Types :- It can be intrahepatic or Extrahepatic.
Etiology and pathophysiology :- Shunts in young animals are generally congenital (they are present at birth). Congenital portosystemic shunt (PSS) develops when ductus venosus fails to collapse at birth and remains intact and open after the fetus no longer needs it or some blood vessel outside liver develops abnormally and remains open after the ductus venosus closes. Acquired PSS occurs secondary to some liver disease like hepatic arteriovenous malformations, outflow obstruction via hepatic vein/venules due to thrombosis, chronic liver disease.
Breed predisposition :- Extra-hepatic PSS mostly occur in small breeds whereas Intra hepatic PSS can occur in any breed.Breeds mostly affected are Yorkshire Terriers, Miniature Schnauzer, Irish Wolfhounds, Maltese, Labrador Retrievers , Golden Retrievers.

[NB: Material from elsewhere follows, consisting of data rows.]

(* ===== verification/MediaAudio.v ===== *)
(** * What becomes of the audio given to a transport

    That buffered audio is dropped only for a reason, each drop for one of its own; that
    a turn's end finds all it was given cut and on its way; and that nothing cut goes
    nowhere once the sender was started.  [MediaFacts.v] has what this comes to. *)

From S2P Require Import Prelude Float64 Text Strings Prog Recording.
From S2P Require Import MediaSender.
Import Prog Sender.

Module MediaAudio.
Local Open Scope prog_scope.

(** ** What a log says *)

Definition audios (l : list frame) : list frame := List.filter (fun f => match f with OutputAudio _ _ _ _ => true | _ => false end) l.
Definition given (l : list event) : list Z := flat_map (fun e => match e with Given b => b | _ => [] end) l.
Definition consumed (l : list event) : list Z := flat_map (fun e => match e with Cut b _ _ => b | Dropped b => b | _ => [] end) l.
(** The chunks cut, each with the queue it is for, if there is one. *)
Definition chunksCut (l : list event) : list (frame * option nat) := flat_map (fun e => match e with Cut _ f out => [(f, out)] | _ => [] end) l.
(** What became of them: queued, or given up where there is no queue. *)
Definition fates (l : list event) : list (frame * option nat) :=
  flat_map (fun e => match e with
    | Queued l (Item f) => List.map (fun f => (f, Some l)) (audios [f])
    | Panicked (Item f) | Unpaced f => List.map (fun f => (f, None)) (audios [f])
    | _ => [] end) l.
Definition one (b : bool) : nat := if b then 1 else 0.
Definition count (q : event -> bool) (l : list event) : nat := length (List.filter q l).
Definition drops : list event -> nat := count (fun e => match e with Dropped _ => true | _ => false end).
(** The bot gave up the floor, or was interrupted. *)
Definition reasons : list event -> nat := count (fun e => match e with Floor false | BargeIn => true | _ => false end).
Definition restarts : list event -> nat := count (fun e => match e with Restarted _ => true | _ => false end).
(** What goes on downstream without having been queued: with nothing that paces, or by the
    clock queue. *)
Definition bypasses (e : event) : option frame := match e with PassedOn f | ClockPushed _ f => Some f | _ => None end.
(** A turn ends behind what was given of it; so does the session. *)
Definition turnEnd (e : event) : bool :=
  match e with Queued _ (Item (TTSStoppedFrame _)) | PassedOn (TTSStoppedFrame _) | Queued _ drainMarker => true | _ => false end.
(** What may be said after [l]. *)
Definition fitting (l : list event) (e : event) : Prop :=
  match e with Cut _ _ None => restarts l = 0 | _ => True end
  /\ (turnEnd e = true -> given l = consumed l /\ chunksCut l = fates l)
  /\ match bypasses e with Some f => audios [f] = [] | None => True end.
Definition always (P : list event -> event -> Prop) (l : list event) : Prop := forall l1 e l2, l = l1 ++ e :: l2 -> P l1 e.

Clinical Signs:- Poor growth ,behavioural abnormalities , weight loss are commonly seen with congenital PSS. Neurological signs are seen due to hepatic encephalopathy which occurs because liver is no longer able to detoxify the blood from the gastrointestinal tract. Nervous signs are Swaying , seizures , head pressing , ataxia , disorientation, staring into space, circling etc. Other signs: are vomiting , diarrhoea , ataxia , polyuria/ polydipsia , stranguria , hematuria , hypersalivation etc.
Diagnosis:- 1. history and clinical signs
- Complete Blood Count (CBC) and Serum Chemistries:- mild anemia or smaller than normal red blood cells (microcytosis) , low blood urea nitrogen (BUN) and albumin.
3.Liver function tests :- increases in liver enzymes (AST, ALT) ,elevated preprandial and postprandial bile acids.
4.Urinalysis :- Urine may have ammonium biurate crystals. These appear as yellow to brown spherules with irregular projections.
5.Abdominal radiographs :-It reveals a generalized decrease in contrast because of the decrease of abdominal fat. Size of the liver is commonly reduced (atrophy) and kidneys enlarged.
6.Abdominal ultrasound can also be done.
7.Computed tomography (CT scan) :- It is the test of choice. It measures the blood flow through liver.
Treatment:- 1.Medical management :- low protein diet and oral administration of antibiotics. Lactose is also given to change ph in intestine and making its environment unfavourable for toxin producing bacterial growth.
2.Surgical management:- Surgical ligation of the shunting vessel(s). An ameroid constrictor ring is placed around the vessel. Sometimes, shunts need to be hand-ligated if breed is large for the constrictor.
Prognosis :- The prognosis is generally good if recognized early in the course of the disease.
Surgery provides the best chance for a long, healthy life in most dogs with extrahepatic shunts.
Survival rate is high after surgical procedure , if ameroid constrictor placement is performed.
Prevention :- PSS can only be prevented by not breeding affected animals and refraining from breeding the sires and dams of affected animal.